Quando mio cugino mi invitò ad andare con lui a pesca di gamberi, non riuscii quasi a trattenere l’emozione. Ma scoppiai a ridere vedendo che mi allungava un secchio di plastica. “Senza nemmeno un coperchio?”
“Non ti servirà,” mi disse, prendendo le canne da pesca e i piccoli pezzettini di pollo che usavamo per esca.
Più tardi, osservando i gamberi scavalcarsi in continuazione nel futile tentativo di fuggire dal secchio quasi pieno, compresi perché non era necessario il coperchio. Ogni volta che un gambero raggiungeva il bordo superiore del secchio, il peso degli altri lo spingeva verso il basso.
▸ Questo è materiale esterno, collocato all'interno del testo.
(** ** Properties *)

(** C40. The whirlpool event, whatever provider supplies the metadata: a decoded
    event names the two mints of the pool as base and quote; the base volume is
    the amount of the leg in the base mint, scaled by that mint's decimals, the
    quote volume likewise; and the price is the pool's price, inverted exactly
    when the base is mint B. *)
Theorem DecodeSwapTransaction_legs `{MintMetadataProvider P} (p : P) sig slot ts data accounts
    preB postB pre post e :
  DecodeSwapTransaction p sig slot ts data accounts preB postB (Some pre) (Some post) = Ok e →
  let mintIn := if oe_AToB e then oe_MintA e else oe_MintB e in
  let mintOut := if oe_AToB e then oe_MintB e else oe_MintA e in
  oe_MintA e ≠ oe_MintB e →
  ∃ decBase decQuote px,
  GetDecimals p (oe_BaseAsset e) = Ok decBase ∧ GetDecimals p (oe_QuoteAsset e) = Ok decQuote ∧
  SqrtPriceQ64ToFloat (ws_SqrtPrice post) = Ok px ∧
  oe_SqrtPriceQ64Post e = ws_SqrtPrice post ∧
  ((oe_BaseAsset e = mintIn ∧ oe_QuoteAsset e = mintOut ∧
    oe_VolumeBase e = ScaleAmount (oe_AmountIn e) decBase ∧
    oe_VolumeQuote e = ScaleAmount (oe_AmountOut e) decQuote) ∨
   (oe_BaseAsset e = mintOut ∧ oe_QuoteAsset e = mintIn ∧
    oe_VolumeBase e = ScaleAmount (oe_AmountOut e) decBase ∧
    oe_VolumeQuote e = ScaleAmount (oe_AmountIn e) decQuote)) ∧
  oe_Price e = (if bool_decide (oe_BaseAsset e = oe_MintA e) then px else f64_div f64_one px).
Proof.
  intros He. cbv zeta. intros Hne.
  apply DecodeSwapTransaction_Ok in He as (instr & pre' & post' & pool & ain & aout & decA & decB
    & base & quote & px & _ & _ & [= <-] & [= <-] & _ & _ & HdA & HdB & Hbq & Hpx & _ & HA & HB
    & Hsq & HAB & Hin & Hout & Hbase & Hquote & Hvol & Hprice & _).
  rewrite HA, HB, Hsq, HAB, Hin, Hout, Hbase, Hquote in *. unfold orientVolumes in Hvol.
  apply DetermineBaseQuote_cases in Hbq as [[-> ->]|[-> ->]].
  - rewrite (bool_decide_eq_true_2 (ws_TokenMintA pre = ws_TokenMintA pre)) in * by done.
    exists decA, decB, px. destruct (oi_AToB instr); injection Hvol as -> ->; naive_solver.
  - rewrite (bool_decide_eq_false_2 (ws_TokenMintB pre = ws_TokenMintA pre)) in * by done.
    exists decB, decA, px. destruct (oi_AToB instr); injection Hvol as -> ->; naive_solver.
Qed.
Il guaio dei gamberi mi fa pensare a quanto può essere distruttivo essere sempre concentrati su di noi invece che sul bene della comunità. Paolo comprese il nostro bisogno di relazioni positive, di reciproco sostegno, e per questo scrisse ai credenti di Tessalonica. Li esortò “ad ammonire i disordinati, a confortare gli scoraggiati, a sostenere i deboli, a essere pazienti con tutti” (1 Tessalonicesi 5:14).
Lodando l’altruismo della loro comunità (v. 11), Paolo voleva che si impegnassero ancora di più per costruire relazioni amorevoli e pacifiche (vv. 13-15). Nell’impegno per creare una cultura di perdono, gentilezza e compassione, il loro amore per Dio e per gli altri sarebbe uscito rafforzato (vv. 15, 23).
La chiesa può crescere ed essere una testimonianza per Cristo se ha vero amore e unità. Quando i credenti onorano Dio, si impegnano a sostenere gli altri invece che buttarli giù con parole o azioni, allora noi e le nostre comunità prosperiamo.